This article was published:

William Henry Browne (1800-1877), Church of England clergyman, was born at Mallow, County Cork, Ireland, the eldest son of Henry Browne, barrister of Ballinvoher. He was educated at Charleville school and at Trinity College, Dublin, (B.A., 1822). He first studied medicine but turned to theology. In 1824 he was ordained deacon, appointed curate of Whitechurch, and priested. In 1828 he obtained the degree of LL.D., and, under the sign manual of George IV, was appointed colonial chaplain on 27 February; he sailed from Cork in the Coronet and arrived in Hobart Town in October.

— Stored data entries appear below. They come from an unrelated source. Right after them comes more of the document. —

(** ** Logins

    The evidence a login rests on, in the order it came; the latest action is
    the first. *)

(** An action of the run, and what was before it. *)
Definition happened (P : action → list action → Prop) (l : list action) : Prop :=
  ∃ l1 a l0, l = l1 ++ a :: l0 ∧ P a l0.
Lemma happened_later P l l' : happened P l → happened P (l' ++ l).
Proof using Type. intros (l1 & a & l0 & -> & HP). exists (l' ++ l1), a, l0. by rewrite <- app_assoc. Qed.
Lemma happened_now (P : action → list action → Prop) a l : P a l → happened P (a :: l).
Proof using Type. intros HP. by exists [], a, l. Qed.

(** The user's bot asked for the launch link. *)
Definition link_issued (telegramUserId launchId : string) : list action → Prop :=
  happened (λ a _, match a with
    | IssueChallenge request _ launch _ _ => launch = launchId ∧ br_telegramUserId request = telegramUserId
    | _ => False end).

(** Then a page began a login with data that Telegram signed for the user and
    that link, and was given the code. *)
Definition login_started (telegramUserId launchId tokenHash codeHash : string) : list action → Prop :=
  happened (λ a before, match a with
    | BeginLogin initData _ _ material => ∃ pepper key proof secret code now,
        truthy AUTH_SESSION_PEPPER = Some pepper ∧ truthy TELEGRAM_WEB_APP_VALIDATION_KEY = Some key ∧
        verify hmac_key JSON_parse Number_toString safe_integer TELEGRAM_INIT_DATA_MAX_AGE_SECONDS
          initData key now = Some proof ∧
        vi_id proof = telegramUserId ∧ vi_startParam proof = launchId ∧ (secret, code, now) ∈ material ∧
        tokenHash = hashPendingSecret hmac_sha256 secret pepper ∧
        codeHash = hashConfirmationCode hmac_sha256 telegramUserId (createCrockfordCode code) pepper ∧
        link_issued telegramUserId launchId before
    | _ => False end).

(** Then the user's bot sent a code of that hash. *)
Definition login_approved (telegramUserId launchId tokenHash codeHash : string) : list action → Prop :=
  happened (λ a before, match a with
    | ConfirmLogin request _ code _ => ∃ pepper,
        truthy AUTH_SESSION_PEPPER = Some pepper ∧ br_telegramUserId request = telegramUserId ∧
        codeHash = hashConfirmationCode hmac_sha256 telegramUserId code pepper ∧
        login_started telegramUserId launchId tokenHash codeHash before
    | _ => False end).

(** Then the page that has the secret of the login completed it. *)
Definition login_finished (telegramUserId launchId sessionHash : string) : list action → Prop :=
  happened (λ a before, match a with
    | CompleteLogin secret sessionSecret _ => ∃ pepper codeHash,
        truthy AUTH_SESSION_PEPPER = Some pepper ∧
        sessionHash = hashSessionSecret hmac_sha256 sessionSecret pepper ∧
        login_approved telegramUserId launchId (hashPendingSecret hmac_sha256 secret pepper) codeHash before
    | _ => False end).

(** What the rows of a login say of the run. *)
Definition telegram_of (s : Accounts) (userId telegramUserId : string) : Prop :=
  us_telegramUserId <$> ac_users s !! userId = Some telegramUserId.
Definition challenge_past (l : list action) (s : Accounts) (c : AuthChallenge) : Prop :=
  ∃ userId telegramUserId, au_userId c = Some userId ∧ telegram_of s userId telegramUserId ∧
    link_issued telegramUserId (au_launchId c) l.
Definition pending_past (l : list action) (s : Accounts) (p : PendingLogin) : Prop :=
  telegram_of s (pe_userId p) (pe_telegramUserId p) ∧
  ∃ c, ac_challenges s !! pe_challengeId p = Some c ∧ au_userId c = Some (pe_userId p) ∧
    login_started (pe_telegramUserId p) (au_launchId c) (pe_pendingTokenHash p) (pe_confirmationCodeHash p) l ∧
    (pe_status p = AWAITING_BOT_CONFIRM ∨
     login_approved (pe_telegramUserId p) (au_launchId c) (pe_pendingTokenHash p) (pe_confirmationCodeHash p) l).
Definition session_past (l : list action) (s : Accounts) (id : string) (x : UserSession) : Prop :=
  ∃ telegramUserId challengeId c, telegram_of s (ss_userId x) telegramUserId ∧
    ac_challenges s !! challengeId = Some c ∧ au_userId c = Some (ss_userId x) ∧ au_sessionId c = Some id ∧
    login_finished telegramUserId (au_launchId c) (ss_tokenHash x) l.

Record login_past (l : list action) (s : Accounts) : Prop := {
  lp_challenges : map_Forall (λ _, challenge_past l s) (ac_challenges s);
  lp_pendings : map_Forall (λ _, pending_past l s) (ac_pendingLogins s);
  lp_sessions : map_Forall (session_past l s) (ac_sessions s);
}.

Lemma login_past_empty : login_past [] empty_accounts.
Proof. split; apply map_Forall_empty. Qed.

(** Rows, as they were or advanced, keep their past. *)
Lemma telegram_later s s' userId telegramUserId :
  ac_users s ⊆ ac_users s' → telegram_of s userId telegramUserId → telegram_of s' userId telegramUserId.
Proof using Type.
  unfold telegram_of. intros Hsub (u & Hu & ->)%fmap_Some. by rewrite (lookup_weaken _ _ _ _ Hu Hsub).
Qed.
Lemma challenge_later l l' s s' c :
  ac_users s ⊆ ac_users s' → challenge_past l s c → challenge_past (l' ++ l) s' c.
Proof using Type.
  intros Hu (u & t & ? & ? & ?). exists u, t. split_and!; [done|by eapply telegram_later|by apply happened_later].
Qed.
(** A challenge that is used keeps its link and user. *)
Definition challenges_advance (s s' : Accounts) : Prop :=
  ∀ id c, ac_challenges s !! id = Some c → ∃ c', ac_challenges s' !! id = Some c' ∧
    au_launchId c' = au_launchId c ∧ au_userId c' = au_userId c ∧
    (is_Some (au_sessionId c) → au_sessionId c' = au_sessionId c).
Lemma pending_later l l' s s' p :
  ac_users s ⊆ ac_users s' → challenges_advance s s' → pending_past l s p → pending_past (l' ++ l) s' p.
Proof using Type.
  intros Hu Hc (Ht & c & Hcc & Huc & Hst & Hap). split; [by eapply telegram_later|].
  destruct (Hc _ _ Hcc) as (c' & Hc' & El & Eu & _). exists c'. rewrite El, Eu.
  split_and!; [done|done|by apply happened_later|]. destruct Hap; [by left|right; by apply happened_later].
Qed.
Lemma session_later l l' s s' id x :
  ac_users s ⊆ ac_users s' → challenges_advance s s' → session_past l s id x → session_past (l' ++ l) s' id x.
Proof using Type.
  intros Hu Hc (t & cid & c & Ht & Hcc & Huc & Hs & Hf).
  destruct (Hc _ _ Hcc) as (c' & Hc' & El & Eu & Es). exists t, cid, c'. rewrite El, Eu, Es by eauto.
  split_and!; [by eapply telegram_later|done|done|done|by apply happened_later].
Qed.

(** A step keeps the past of the rows it leaves. *)
Lemma login_past_same l l' s s' :
  login_tables s' = (ac_challenges s, ac_pendingLogins s, ac_sessions s, ac_users s') →
  ac_users s ⊆ ac_users s' → login_past l s → login_past (l' ++ l) s'.
Proof using Type.
  unfold login_tables. intros [= Ec Ep Es] Hu []. assert (Hadv : challenges_advance s s').
  { intros id c Hc. exists c. by rewrite Ec. }
  split; [rewrite Ec|rewrite Ep|rewrite Es]; intros id r Hr.
  - eapply challenge_later; eauto.
  - eapply pending_later; eauto.
  - eapply session_later; eauto.
Qed.

(** The action that came last. *)
Ltac newest l' := lazymatch goal with |- login_past (?a :: _) _ => pose (l' := [a]) end.

Lemma link_past l s s' telegramUserId id c userId request attempts launchId secret now :
  challenge_issued s telegramUserId launchId s' id c userId → br_telegramUserId request = telegramUserId →
  login_past l s → login_past (IssueChallenge request attempts launchId secret now :: l) s'.
Proof using Type.
  intros [Hn [= Ec Ep Es Eu] Hl _ Hu Ht] Hreq []. newest l'.
  assert (Hadv : challenges_advance s s').
  { intros i x Hx. exists x. rewrite Ec, lookup_insert_ne by congruence. by split_and!. }
  assert (Hus : ac_users s ⊆ ac_users s') by (by rewrite Eu).
  split; [rewrite Ec; intros i x [[<- <-]|[_ Hx]]%lookup_insert_Some|rewrite Ep; intros i r Hr|rewrite Es; intros i r Hr].
  - exists userId, telegramUserId. unfold telegram_of. rewrite Eu. split_and!; [done|done|].
    by apply happened_now.
  - by apply (challenge_later _ l' s); [|apply (lp_challenges0 i)].
  - by apply (pending_later _ l' s); [| |apply (lp_pendings0 i)].
  - by apply (session_later _ l' s); [| |apply (lp_sessions0 i)].
Qed.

In November 1828 Browne was gazetted to St John's, Launceston, succeeding the first chaplain, Rev. John Youl, who died in 1827. The parish then extended from Campbell Town to George Town and from Longford to the east coast. Between the gaol, prisoners' barracks and house of correction he held more than six services weekly and travelled widely on pastoral work. After a fall from a horse, he had to take leave in 1838-39. Stalwart and independent in his Evangelical faith, he was fearless of man and unawed by authority. He early braved bushrangers and desperate criminals, and in 1849 joined issue with the powers of church and state by publishing a defence of Rev. John Ison who, he believed, had been unfairly dismissed from Norfolk Island. In 1834 Browne had published Jail Manual, a simple selection of prayers for use in prisons. In 1837 he refused his signature to his archdeacon's memorial disapproving the Church Act that offered state aid to other denominations, and in the 1830s he was aggressively suspicious of 'new' rituals and High Church tendencies. He earned the displeasure of Bishop Francis Nixon for signing the 'Solemn Declaration of the Association of members of the Church of England for maintaining in Van Diemen's Land the principles of the Protestant Reformation'. Undeterred, he led the six northern chaplains in a memorial to the bishop, criticizing the statement on 'baptismal regeneration' issued by the Australasian bishops at Sydney in 1850. His opposition lost him old friends and the ritualist storms did not clear until he went to England on furlough in 1853-55. By 1866 he had raised funds for repairs and alterations at St John's, and added a chancel.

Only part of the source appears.